Cuatro nuevas especies de moscas chupasangre halladas en Andalucía
Los estudios sobre los mosquitos portadores del virus del Nilo en Andalucía han dado un resultado inesperado: la identificación de cuatro nuevas especies de moscas chupasangre del género Leptoconops. El hallazgo amplía el conocimiento sobre estos insectos hematófagos, de interés para la salud pública y la sanidad animal.
Las nuevas especies salieron a la luz durante los muestreos de insectos realizados para detectar la presencia del virus del Nilo Occidental en distintos puntos de Andalucía. Esta vigilancia, integrada en el proyecto ARBOPREVENT, financiado por la Fundación «la Caixa», ha permitido reforzar el control de enfermedades emergentes y descubrir una biodiversidad hasta ahora desconocida.
El estudio ha sido liderado por la Estación Biológica de Doñana (EBD-CSIC), en colaboración con la Universidad de Milán. Durante la investigación se identificaron ocho especies del género Leptoconops, de las cuales cuatro resultaron ser completamente nuevas para la ciencia, un resultado especialmente llamativo en un territorio tan estudiado como Andalucía.
Las especies descritas son Leptoconops nigrithorax sp. nov., Leptoconops triangularis sp. nov., Leptoconops pseudoirritans sp. nov. y Leptoconops communis sp. nov. Su descripción amplía significativamente el conocimiento sobre este grupo de insectos y revela que su diversidad era mucho mayor de lo que se pensaba.
«Este exhaustivo muestreo ha permitido de forma pionera detectar la presencia de Leptoconops en Andalucía», señala Jordi Figuerola, investigador principal del proyecto.
Qué son las moscas Leptoconops y por qué preocupan
Las especies del género Leptoconops son pequeñas moscas hematófagas de apenas dos milímetros de longitud. Al igual que ocurre con los mosquitos, las hembras necesitan alimentarse de sangre para completar su ciclo biológico.
Sin embargo, existe una diferencia importante. Mientras los mosquitos perforan la piel con una probóscide, estas moscas utilizan un mecanismo denominado telmofagia, que consiste en realizar pequeños cortes sobre la piel de aves y mamíferos, incluido el ser humano, para alimentarse de la sangre que brota de la herida.
Aunque permanecen ausentes durante gran parte del año, en primavera sus poblaciones pueden aumentar notablemente y provocar numerosas molestias por sus picaduras.

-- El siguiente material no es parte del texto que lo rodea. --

(** * Meowcoin API: cache, subsidy, algorithm detection and block statistics

    A shallow embedding of the core of the Meowcoin API server
    ([rpc.js], [cache.js], [utils.js], [server.js]) and the properties
    its specification states about it, with further properties read off
    the code.

    Conventions of the embedding:
    - a JavaScript number that holds an integer is a [Z]; the 32-bit
      coercion of the bitwise operators is written out ([ToInt32]);
    - monetary values are binary64 floats ([PrimFloat.float]);
    - a JavaScript string is the list of its UTF-16 code units;
    - the cache object is a record with a [gmap] from key to stored value
      and the shared [updated] stamp; functions that touch it pass it
      explicitly;
    - [Date.now()] is an explicit clock reading. *)

From Stdlib Require Import ZArith Lia List Sorted Permutation QArith Qround Qpower Lqa.
From Stdlib Require Import PrimFloat FloatOps SpecFloat DecimalPos DecimalN.
From stdpp Require Import base option list gmap strings sorting.

Set Warnings "-inexact-float".

Local Open Scope Z_scope.

(** ** Algorithm detection ([detectAlgo]) *)

Module Algo.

Su distribución era mucho mayor de lo que se creía
El género Leptoconops está presente en buena parte de la región mediterránea, incluyendo España, Francia, Italia, Argelia, Marruecos, Egipto y Oriente Medio. Sin embargo, su distribución seguía siendo poco conocida y apenas existían estudios detallados en numerosas zonas.

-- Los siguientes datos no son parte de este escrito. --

(** A context that holds one buffer, numbered 7, before the mesh is
    created. *)
Lemma SkeletalMesh_delete_keeps_vertex_array_witness :
  names_fresh gl_names_from_1
    {| gl_shaders := []; gl_programs := []; gl_vertex_arrays := [];
       gl_buffers := [7] |} = true
  /\ objects (SkeletalMesh_delete (SkeletalMesh_new gl_names_from_1
       {| objects := {| gl_shaders := []; gl_programs := [];
                        gl_vertex_arrays := []; gl_buffers := [7] |};
          shader_program_id := 0; mesh_ids := None |}))
     = {| gl_shaders := []; gl_programs := []; gl_vertex_arrays := [1];
          gl_buffers := [7] |}
  /\ In 1 (gl_vertex_arrays (objects (SkeletalMesh_delete
       (SkeletalMesh_new gl_names_from_1
          {| objects := {| gl_shaders := []; gl_programs := [];
                           gl_vertex_arrays := []; gl_buffers := [7] |};
             shader_program_id := 0; mesh_ids := None |})))).
Proof.
  assert (H : names_fresh gl_names_from_1
                {| gl_shaders := []; gl_programs := []; gl_vertex_arrays := [];
                   gl_buffers := [7] |} = true) by reflexivity.
  split; [exact H|]. split; [vm_compute; reflexivity|].
  exact (proj1 (SkeletalMesh_delete_keeps_vertex_array gl_names_from_1
                  {| objects := {| gl_shaders := []; gl_programs := [];
                                   gl_vertex_arrays := []; gl_buffers := [7] |};
                     shader_program_id := 0; mesh_ids := None |} H)).
Defined.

En España, estos insectos solo se habían citado en unos pocos enclaves asociados principalmente a marismas y torrentes arenosos. Los nuevos muestreos demuestran que su presencia es mucho más amplia.
«En España apenas se conocía su existencia en unos pocos lugares, y se asociaban principalmente a torrentes arenosos y marismas; sin embargo, sabemos que su distribución era mucho mayor, como se demuestra en el presente trabajo publicado», explica Mikel Alexander González, autor del estudio.

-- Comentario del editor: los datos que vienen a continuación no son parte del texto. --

(** The [data] for which the callback handler replies with a screen, a
    prompt or the status; for any other it only answers the query. *)
Definition recognised (d : string) : bool :=
  existsb (String.eqb d)
    ["m_lang"; "lang_en"; "lang_zh"; "m_filters"; "pf_media"; "pf_mc_set";
     "pf_mc_clear"; "pf_manage_alerts"; "pf_back"; "m_back";
     "clear_all_alerts"; "m_status"; "m_analyze"]
  || String.prefix "remove_alert_" d.

(** Every button of every message among the calls is recognised. *)
Definition wired (calls : list Call) : Prop :=
  Forall (λ m, Forall (λ b, recognised (callback_data b) = true) (buttons m))
         (sent calls).

(** The tokens the user watches, in the order of the registry. *)
Definition watched (id : UserId) (m : list (string * AlertData))
  : list (string * AlertData) :=
  List.filter (λ entry, JsSet.has id (users entry.2)) m.

(** A number that is not below zero. *)
Definition notBelowZero (x : number) : bool :=
  match x with
  | S754_finite s _ _ | S754_infinity s => negb s
  | _ => true
  end.

(** Every stored threshold is not below zero. *)
Definition thresholds_ok (st : State) : Prop :=
  ∀ u p t, userPushPrefs st !! u = Some p → mcUsdThreshold p = Some t →
           notBelowZero t = true.

(** ** Sample data for the worked examples *)

Definition alice : UserId := 1001.
Definition bob : UserId := 1002.
Definition TOKEN : string := "0x5FbDB2315678afecb367f032d93F642f64180aa3".

(** A formatting to run the examples with. *)
Definition plain : Formatting :=
  mkFormatting
    (λ v, pretty v +:+ " wei")
    (λ x, match x with
          | S754_finite _ m e => pretty (Z.pos m) +:+ "p" +:+ pretty e
          | S754_zero _ => "0.00"
          | S754_infinity _ => "Infinity"
          | S754_nan => "NaN"
          end)
    (λ x, match x with
          | S754_finite _ m e => pretty (Z.pos m) +:+ "p" +:+ pretty e
          | S754_zero _ => "0"
          | S754_infinity _ => "Infinity"
          | S754_nan => "NaN"
          end).

(** Every read fails and every send throws. *)
Definition offline : World :=
  mkWorld (λ _ _, None) (λ _, None) (λ _, None) (λ _, None) (λ _, None)
          (λ _, None) (λ _, None) (λ _, None) (λ _, None) (λ _, None)
          (λ _, None) (λ _ _, false).

(** The chain is reachable and holds no deployment. *)
Definition quiet : World :=
  mkWorld (λ _ _, Some []) (λ _, None) (λ _, None) (λ _, None) (λ _, None)
          (λ _, None) (λ _, None) (λ _, None) (λ _, None) (λ _, None)
          (λ _, None) (λ _ _, true).

(** Whatever range is asked for, the log source answers with the same
    deployment, twice; the token has a website, its telegram read fails and
    its twitter handle is the empty string. *)
Definition feed : World :=
  mkWorld (λ _ _, Some [Deployed TOKEN 5; Deployed TOKEN 5])
          (λ _, Some "A pump token") (λ _, Some "https://pump.example")
          (λ _, None) (λ _, Some "")
          (λ _, Some "PUMP") (λ _, Some 18%N) (λ _, None) (λ _, None)
          (λ _, None) (λ _, None) (λ _ _, true).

Un hallazgo con interés para la salud pública
El descubrimiento no solo aumenta el catálogo de especies conocidas. También abre nuevas investigaciones sobre el papel que estos insectos podrían desempeñar en la transmisión de parásitos y otros patógenos.
Además, pone de manifiesto el valor científico de los programas de vigilancia sanitaria, que generan información útil tanto para prevenir enfermedades emergentes como para mejorar el conocimiento de la biodiversidad.
El investigador predoctoral Dumitru Ionut Paun Tanase, coautor del estudio, concluye: «La captura de estos insectos permitirá que investiguemos su papel en la transmisión de parásitos, así como su ecología, ayudando a cubrir las lagunas de conocimiento que existen acerca de ellos».
Este trabajo confirma que incluso en regiones tan estudiadas como Andalucía todavía quedan especies por descubrir y que los programas de seguimiento epidemiológico pueden convertirse en una herramienta clave para avanzar en el conocimiento de la biodiversidad y de los insectos con relevancia sanitaria.